Right from the start, "The Headmaster Ritual" sets a powerful and rapturous tone for Meat Is Murder, instantly captivating us with its infectious melodies and Morrissey's distinctive vocals and combative lyricism. Johnny Marr's guitar work shines through with one of his most memorable hooks, while Morrissey delivers a vocal performance that is both charming and unforgettable, just as he was on their debut. The raw, unhinged version of Morrissey is divisive, so you will either love it or hate it, but here he is somewhere in between the extreme quality from their self-titled and the much more matured and delicate The Queen Is Dead. The opener's combination of lyrical storytelling and instrumental drive establishes it as one of the band's standout tracks across their discography, making it, along with a few other strong songs, a key factor in securing the album's place among their best works. One of the reasons I find Meat is Murder to be more effective than some of their more acclaimed records is the album's consistent sound and messaging, which is apparent from the third track onwards and not necessarily the case for all of their albums, and although the more aggressive approach is a matter of taste, I find it works better than their mellow, reserved one explored later on. The album maintains a cohesive sonic identity throughout as well, allowing for a fully immersive listening experience and aiding in its fluidity. Meat Is Murder showcases The Smiths, and especially Marr’s willingness to experiment with unique and interesting sounds such as surf rock and a blending of their unique sound with traditional ballad song structures, even within the confines of their limited production; this is again consistent evidence for its uniqueness in identity and for its quality.
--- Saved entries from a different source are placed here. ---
(* ===== verification/Text.v ===== *)
(** * Rust strings

    A [String] is its UTF-8 bytes.  This file holds the string operations the
    sources use: [str::trim] with Unicode white space and the number of
    characters of a string. *)

From Stdlib Require Import Ascii.
From S2P Require Import Prelude.

Definition byte_of (a : ascii) : Z := Z.of_N (N_of_ascii a).

(** How many bytes the white-space character at the head of the bytes takes; 0
    when the head is no white space ([char::is_whitespace]). *)
Definition whitespace_head (s : list Z) : nat :=
  match s with
  | b :: s' =>
      if bool_decide (b = 32 ∨ 9 ≤ b ≤ 13)%Z then 1
      else if bool_decide (b = 194)%Z then
        match s' with
        | c :: _ => if bool_decide (c = 133 ∨ c = 160)%Z then 2 else 0
        | _ => 0
        end
      else
        match s' with
        | c :: d :: _ =>
            if bool_decide ((b = 225 ∧ c = 154 ∧ d = 128) ∨
                            (b = 226 ∧ c = 128 ∧ (128 ≤ d ≤ 138 ∨ d = 168 ∨ d = 169 ∨ d = 175)) ∨
                            (b = 226 ∧ c = 129 ∧ d = 159) ∨
                            (b = 227 ∧ c = 128 ∧ d = 128))%Z
            then 3 else 0
        | _ => 0
        end
  | [] => 0
  end.

(** The same for the last character, on the reversed bytes. *)
Definition whitespace_last (s : list Z) : nat :=
  match s with
  | [b] => whitespace_head [b]
  | [c; b] => if bool_decide (whitespace_head [c] = 1) then 1 else
                if bool_decide (whitespace_head [b; c] = 2) then 2 else 0
  | d :: c :: b :: _ =>
      if bool_decide (whitespace_head [d] = 1) then 1
      else if bool_decide (whitespace_head [c; d] = 2) then 2
      else if bool_decide (whitespace_head [b; c; d] = 3) then 3 else 0
  | [] => 0
  end.

(** Drop white space while there is some; the length bounds the iterations. *)
Fixpoint strip (head : list Z → nat) (fuel : nat) (s : list Z) : list Z :=
  match fuel with
  | O => s
  | S fuel' => match head s with O => s | n => strip head fuel' (drop n s) end
  end.

Definition trim_start_bytes (s : list Z) : list Z := strip whitespace_head (length s) s.
Definition trim_end_bytes (s : list Z) : list Z :=
  reverse (strip whitespace_last (length s) (reverse s)).

Fixpoint to_bytes (s : string) : list Z :=
  match s with EmptyString => [] | String a s' => byte_of a :: to_bytes s' end.
Definition ascii_of_byte (b : Z) : ascii := ascii_of_N (Z.to_N b).
Fixpoint of_bytes (l : list Z) : string :=
  match l with [] => EmptyString | b :: l' => String (ascii_of_byte b) (of_bytes l') end.

(** [str::trim]. *)
Definition trim (s : string) : string :=
  of_bytes (trim_end_bytes (trim_start_bytes (to_bytes s))).

(** [str::chars().count()]: the bytes that are not continuation bytes. *)
Definition chars_count (s : string) : Z :=
  zlen (filter (λ b, ¬ (128 ≤ b < 192))%Z (to_bytes s)).

(** [str::len] in bytes. *)
Definition str_len (s : string) : Z := zlen (to_bytes s).

Lemma of_to_bytes s : of_bytes (to_bytes s) = s.
Proof.
  induction s as [|a s IH]; [done|]. cbn. rewrite IH. f_equal.
  unfold ascii_of_byte, byte_of. rewrite N2Z.id. apply ascii_N_embedding.
Qed.

Lemma byte_of_range a : (0 ≤ byte_of a < 256)%Z.
Proof. unfold byte_of. pose proof (N_ascii_bounded a). lia. Qed.

Lemma to_bytes_range s : Forall (λ b, 0 ≤ b < 256)%Z (to_bytes s).
Proof. induction s; constructor; [apply byte_of_range|done]. Qed.

Lemma to_of_bytes l : Forall (λ b, 0 ≤ b < 256)%Z l → to_bytes (of_bytes l) = l.
Proof.
  induction 1 as [|b l Hb _ IH]; [done|]. cbn. rewrite IH. f_equal.
  unfold ascii_of_byte, byte_of. rewrite N_ascii_embedding by lia. lia.
Qed.

(** Stripping stops where there is no white space left. *)
Lemma strip_done head fuel s :
  (∀ s, head s ≤ length s)%nat → (length s ≤ fuel)%nat → head (strip head fuel s) = 0%nat.
Proof.
  intros Hh. revert s; induction fuel as [|fuel IH]; intros s Hs; cbn.
  - specialize (Hh s). lia.
  - destruct (head s) as [|n] eqn:He; [done|]. apply IH.
    rewrite length_drop. lia.
Qed.

Lemma strip_id head fuel s : head s = 0%nat → strip head fuel s = s.
Proof. destruct fuel; cbn; [done|]. by intros ->. Qed.

Lemma strip_suffix head fuel s : ∃ n, strip head fuel s = drop n s.
Proof.
  revert s; induction fuel as [|fuel IH]; intros s; cbn; [by exists 0%nat|].
  destruct (head s) as [|n]; [by exists 0%nat|].
  destruct (IH (drop (S n) s)) as [k ->]. exists (S n + k)%nat. by rewrite drop_drop.
Qed.

Lemma whitespace_head_le s : (whitespace_head s ≤ length s)%nat.
Proof.
  unfold whitespace_head. destruct s as [|b [|c [|d s]]]; cbn;
    repeat case_bool_decide; lia.
Qed.

Lemma whitespace_last_le s : (whitespace_last s ≤ length s)%nat.
Proof.
  unfold whitespace_last. destruct s as [|b [|c [|d s]]];
    [cbn; lia|apply whitespace_head_le|..]; repeat case_bool_decide; cbn; lia.
Qed.

(** White space at the head is decided by its own bytes. *)
Lemma whitespace_head_app p q :
  whitespace_head (p ++ q) = 0%nat → whitespace_head p = 0%nat.
Proof.
  destruct p as [|b [|c [|d p]]]; [done|..]; cbn [app whitespace_head];
    repeat case_bool_decide; try done; destruct q as [|x [|y q]];
    repeat case_bool_decide; done.
Qed.

(** Trimming twice is trimming once. *)
Lemma trim_idemp s : trim (trim s) = trim s.
Proof.
  unfold trim. set (x := trim_start_bytes (to_bytes s)).
  assert (whitespace_head x = 0%nat) as Hx.
  { apply strip_done; [apply whitespace_head_le|done]. }
  set (y := trim_end_bytes x).
  assert (∃ n, y = take n x) as [n Hy].
  { unfold y, trim_end_bytes. destruct (strip_suffix whitespace_last (length x) (reverse x)) as [k ->].
    exists (length x - k)%nat. by rewrite drop_reverse, reverse_involutive. }
  assert (whitespace_last (reverse y) = 0%nat) as Hlast.
  { unfold y, trim_end_bytes. rewrite reverse_involutive.
    apply strip_done; [apply whitespace_last_le|by rewrite length_reverse]. }
  rewrite to_of_bytes.
  - unfold trim_start_bytes. rewrite strip_id.
    + unfold trim_end_bytes. rewrite strip_id by done. by rewrite reverse_involutive.
    + rewrite Hy. apply (whitespace_head_app _ (drop n x)). by rewrite take_drop.
  - rewrite Hy. apply Forall_take.
    destruct (strip_suffix whitespace_head (length (to_bytes s)) (to_bytes s)) as [k Hk].
    unfold x, trim_start_bytes. rewrite Hk. apply Forall_drop, to_bytes_range.
Qed.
This spirit of exploration in tone adds depth and dimension to a somewhat simply structured, yet easily personally identifiable album. It is a noteworthy addition to the band’s progression and evolution after their nearly flawless debut effort. It is practically as effective, in fact, if not for some simple moments of ebbed energy such as the droning titular closing track that drags on a bit too long, even with its silly and entertaining animal samples. One of their very best and one of the strongest single albums of the eighties.